The fatality figures in Iraq are perhaps telling a story, which would be that the war focuses progressively on internecine killings. The American death rate for March was 31 fatalities, a gruesome toll (one per day), yet the second lowest since the invasion was launched three years ago. Over approximately the same period, nearly 1,500 Iraqi civilians were killed, according to the American military, a significant increase over recent months.


There are contributing explanations. Most obvious, it is easier to kill an Iraqi than an American. Americans get about in relatively guarded circumstances. To kill an American soldier, it is generally necessary to ambush him in his vehicle, whence the wide use of the roadside bomb. But since the number of these attacks is declining, does this tell us that American soldiers travel about less frequently than they did, say, a year ago, when casualties mostly ranged between 50 and 100 per month? Or does it tell us that insulations against roadside bombs are more sophisticated? Or a bit of each?


One asks then: Is the furious resolve of the insurgents altering in focus? Has the enemy reckoned that the problem in hand is not Americans, who will be gone, roughly speaking, tomorrow, but Iraqis whose ethnic identities will remain the same when the grandchildren of both parties will be eyeing each other? If this is the case, can we assume that the Iraqi rebels are biding their time, in respect of their opposition to the Americans? From a sense that the Americans are transitory and, in fact, are not doing all that much harm? Indeed, the invading U.S. army continues to invest in infrastructure in territory that will certainly not be American a few years from now.


The insurgents can reasonably assume that there is nothing they can do to drive the Americans away. Three years have gone by, more than 2,300 Americans have been killed, the rate of these killings reduces but is not concomitant with any reduction in U.S. strength. It is brought on by (a) the reduction in U.S. exposure, and (b) insurgent concentration on non-U.S. targets.

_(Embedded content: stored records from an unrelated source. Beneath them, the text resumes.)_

(* ===== verification/PyStr.v ===== *)
(** * Text

    The [str] operations and the pieces of regular expressions that several
    components use, with their laws: maximal runs of a class of characters, literal
    prefixes, case folding and search of ASCII text, and decimal numbers.  A
    character is a code point below 256. *)

From S2P Require Import Prelude.

Definition is_ascii (s : string) : bool :=
  forallb (λ c, Ascii.nat_of_ascii c <? 128)%nat (String.list_ascii_of_string s).

Definition digit (c : Ascii.ascii) : bool :=
  let n := Ascii.nat_of_ascii c in ((48 <=? n) && (n <=? 57))%nat.
Definition lower_hex (c : Ascii.ascii) : bool :=
  let n := Ascii.nat_of_ascii c in digit c || ((97 <=? n) && (n <=? 102))%nat.

(** The longest prefix of characters that pass a test, and the rest. *)
Fixpoint span (P : Ascii.ascii → bool) (s : string) : string * string :=
  match s with
  | String c s' => if P c then let '(a, b) := span P s' in (String c a, b) else ("", s)
  | EmptyString => ("", "")
  end.

(** [s] without the prefix [p]. *)
Fixpoint after_prefix (p s : string) : option string :=
  match p, s with
  | EmptyString, _ => Some s
  | String a p', String b s' => if bool_decide (a = b) then after_prefix p' s' else None
  | _, EmptyString => None
  end.

(** The end of a match of [$]: the end, or a final newline. *)
Definition newline : string := String (Ascii.ascii_of_nat 10) "".
Definition at_end (s : string) : bool := bool_decide (s = "") || bool_decide (s = newline).

(** [int(digits)] *)
Definition int_of (s : string) : Z :=
  foldl (λ acc c, (acc * 10 + Z.of_nat (Ascii.nat_of_ascii c - 48))%Z) 0%Z
    (String.list_ascii_of_string s).

(** The decimal digits of a non-negative integer: [f"{t}"]. *)
Fixpoint digits_of (fuel : nat) (n : Z) (acc : string) : string :=
  match fuel with
  | 0 => acc
  | S f =>
    let acc := String (Ascii.ascii_of_nat (48 + Z.to_nat (n mod 10))) acc in
    if (n <? 10)%Z then acc else digits_of f (n / 10) acc
  end.
Definition show (n : Z) : string := digits_of (S (Z.to_nat (Z.log2 (Z.max 1 n)))) n "".

(** [str.lower] of ASCII letters. *)
Definition lower_char (c : Ascii.ascii) : Ascii.ascii :=
  let n := Ascii.nat_of_ascii c in
  if ((65 <=? n) && (n <=? 90))%nat then Ascii.ascii_of_nat (n + 32) else c.
Fixpoint lower (s : string) : string :=
  match s with String c s => String (lower_char c) (lower s) | EmptyString => "" end.

(** [p in s] *)
Definition contains (p s : string) : bool := bool_decide (is_Some (String.index 0 p s)).

(** [int(s)]: surrounding space, a sign, and digits with single underscores
    between them, at most 4300 of them. *)
Fixpoint int_digits (s : string) (after_digit : bool) : option string :=
  match s with
  | EmptyString => if after_digit then Some "" else None
  | String c s =>
    if digit c then String c <$> int_digits s true
    else if bool_decide (c = Ascii.ascii_of_nat 95) && after_digit then int_digits s false
    else None
  end.
Definition py_int (s : string) : option Z :=
  let s := strip s in
  let '(negative, digits) :=
    match after_prefix "-" s with
    | Some r => (true, r)
    | None => (false, default s (after_prefix "+" s))
    end in
  match int_digits digits false with
  | Some ds => if (String.length ds <=? 4300)%nat then Some (if negative then - int_of ds else int_of ds)%Z else None
  | None => None
  end.

(** ** Laws *)

Definition all_chars (P : Ascii.ascii → bool) (s : string) : bool :=
  forallb P (String.list_ascii_of_string s).

Lemma app_empty b : "" +:+ b = b.
Proof. done. Qed.
Lemma app_cons c a b : String c a +:+ b = String c (a +:+ b).
Proof. done. Qed.
Create Rewrite HintDb text.
#[export] Hint Rewrite app_empty app_cons : text.

Lemma span_spec P s a b :
  span P s = (a, b) →
  s = a +:+ b ∧ all_chars P a = true ∧ match b with String c _ => P c = false | _ => True end.
Proof.
  revert a b. induction s as [|c s IH]; intros a b; cbn [span]; [by intros [= <- <-]|].
  destruct (P c) eqn:Hc; [|by intros [= <- <-]].
  destruct (span P s) as [a' b']. intros [= <- <-].
  destruct (IH _ _ eq_refl) as (-> & ? & ?). split_and!; [done| |done]. unfold all_chars in *. cbn. by rewrite Hc.
Qed.

Lemma span_app P a b :
  all_chars P a = true → match b with String c _ => P c = false | _ => True end →
  span P (a +:+ b) = (a, b).
Proof.
  induction a as [|c a IH]; unfold all_chars; cbn; autorewrite with text; intros Ha Hb.
  - destruct b as [|c b]; [done|]. cbn. by rewrite Hb.
  - apply andb_true_iff in Ha as [Hc Ha]. cbn. by rewrite Hc, IH.
Qed.

Lemma after_prefix_spec p s r : after_prefix p s = Some r ↔ s = p +:+ r.
Proof.
  revert s. induction p as [|a p IH]; intros s; autorewrite with text.
  { cbn. split; congruence. }
  destruct s as [|b s]; cbn; [split; discriminate|].
  destruct (bool_decide (a = b)) eqn:E; [apply bool_decide_eq_true in E|apply bool_decide_eq_false in E].
  - subst. rewrite IH. split; congruence.
  - split; [discriminate|congruence].
Qed.

Lemma string_app_assoc (a b c : string) : (a +:+ b) +:+ c = a +:+ b +:+ c.
Proof. induction a; autorewrite with text; congruence. Qed.

Lemma string_app_nil_r (s : string) : s +:+ "" = s.
Proof. induction s; autorewrite with text; congruence. Qed.

Lemma string_app_inj (a b c : string) : a +:+ b = a +:+ c → b = c.
Proof. induction a; autorewrite with text; [done|]. intros [= ?]. auto. Qed.

Lemma suffix_ne name sfx : sfx ≠ "" → name +:+ sfx ≠ name.
Proof.
  intros Hs E. apply Hs, (string_app_inj name). by rewrite E, string_app_nil_r.
Qed.

Lemma hex_ascii c : lower_hex c = true → (Ascii.nat_of_ascii c < 128)%nat.
Proof.
  unfold lower_hex, digit. intros [[_ H]%andb_true_iff|[_ H]%andb_true_iff]%orb_true_iff;
    apply Nat.leb_le in H; lia.
Qed.

Lemma all_chars_app P a b : all_chars P (a +:+ b) = all_chars P a && all_chars P b.
Proof.
  unfold all_chars. induction a; autorewrite with text; [done|]. cbn. by rewrite IHa, andb_assoc.
Qed.

Lemma all_chars_mono (P Q : Ascii.ascii → bool) s :
  (∀ c, P c = true → Q c = true) → all_chars P s = true → all_chars Q s = true.
Proof.
  unfold all_chars. intros HPQ. induction s; cbn; [done|].
  intros [? ?]%andb_true_iff. by rewrite HPQ, IHs.
Qed.

(** ** Decimal timestamps *)

Lemma int_of_acc s k :
  foldl (λ acc c, (acc * 10 + Z.of_nat (Ascii.nat_of_ascii c - 48))%Z) k (String.list_ascii_of_string s)
  = (k * 10 ^ Z.of_nat (String.length s) + int_of s)%Z.
Proof.
  unfold int_of. revert k. induction s as [|c s IH]; intros k; [cbn; lia|].
  cbn [String.list_ascii_of_string foldl String.length]. rewrite IH, (IH (0 * 10 + _)%Z).
  rewrite Nat2Z.inj_succ, Z.pow_succ_r by lia. lia.
Qed.

Lemma int_of_cons c s :
  int_of (String c s) =
  (Z.of_nat (Ascii.nat_of_ascii c - 48) * 10 ^ Z.of_nat (String.length s) + int_of s)%Z.
Proof. unfold int_of at 1. cbn [String.list_ascii_of_string foldl]. rewrite int_of_acc. lia. Qed.

Lemma digit_value d :
  (0 ≤ d < 10)%Z → Z.of_nat (Ascii.nat_of_ascii (Ascii.ascii_of_nat (48 + Z.to_nat d)) - 48) = d.
Proof. intros Hd. rewrite Ascii.nat_ascii_embedding by lia. lia. Qed.

Lemma digits_of_value fuel n acc :
  (0 ≤ n < 2 ^ Z.of_nat (S fuel))%Z →
  int_of (digits_of (S fuel) n acc) = (n * 10 ^ Z.of_nat (String.length acc) + int_of acc)%Z.
Proof.
  revert n acc. induction fuel as [|fuel IH]; intros n acc Hn.
  all: pose proof (digit_value (n mod 10) (Z.mod_pos_bound n 10 ltac:(lia))) as Hv.
  - change (2 ^ Z.of_nat 1)%Z with 2%Z in Hn. unfold digits_of.
    rewrite (proj2 (Z.ltb_lt n 10)) by lia. rewrite int_of_cons, Hv, Z.mod_small by lia. lia.
  - change (digits_of (S (S fuel)) n acc) with
      (let acc := String (Ascii.ascii_of_nat (48 + Z.to_nat (n mod 10))) acc in
       if (n <? 10)%Z then acc else digits_of (S fuel) (n / 10) acc).
    cbv zeta. destruct (n <? 10)%Z eqn:Hlt.
    + apply Z.ltb_lt in Hlt. rewrite int_of_cons, Hv, Z.mod_small by lia. lia.
    + apply Z.ltb_ge in Hlt. rewrite (Nat2Z.inj_succ (S fuel)), Z.pow_succ_r in Hn by lia.
      rewrite IH by (split; [apply Z.div_pos; lia|apply Z.div_lt_upper_bound; lia]).
      cbn [String.length]. rewrite int_of_cons, Hv, Nat2Z.inj_succ, Z.pow_succ_r by lia.
      pose proof (Z.div_mod n 10 ltac:(lia)). nia.
Qed.

(** The fuel of [show] is enough, and [int] reads back what it prints. *)
Lemma int_of_show n : (0 ≤ n)%Z → int_of (show n) = n.
Proof.
  intros Hn. unfold show. rewrite digits_of_value; [cbn; lia|]. split; [done|].
  pose proof (Z.log2_nonneg (Z.max 1 n)). pose proof (Z.log2_spec (Z.max 1 n) ltac:(lia)).
  rewrite Nat2Z.inj_succ, Z2Nat.id by done. lia.
Qed.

But ask then: Is this reduced exposure a part of the U.S. battle plan? We have not in recent months seen any hard U.S. assaults on hard Iraqi targets, in the class of Fallujah in the fall of 2004. Can we assume that such hard enemy nests aren’t there, holding out? Or rather that the U.S. army command is less bent on smoking them out?


If there are (one speculates) 15 areas of Iraq in which the insurgents are embedded with special defensive ingenuity, the commanding general can elect to dispatch bombs and artillery, always with some care for collateral damage done to innocent civilians. But that approach, a platonic alternative to sending in a battalion with instructions to root out the offenders, means a diminished exposure of American soldiers to high-cost engagements.


To reason that this is happening is deductive: fewer casualties, fewer engagements. However, fewer engagements should presume an enemy diminished in size and potency. But to say that runs us into the corresponding figure, of 1,500 Iraqi civilian deaths. Somebody is killing those people, and the whole idea of the U.S. enterprise was to shield the Iraqi population not only from the depredations of Saddam Hussein, but also from successor killers. Manifestly this has not happened, if the killing proceeds at so high a rate.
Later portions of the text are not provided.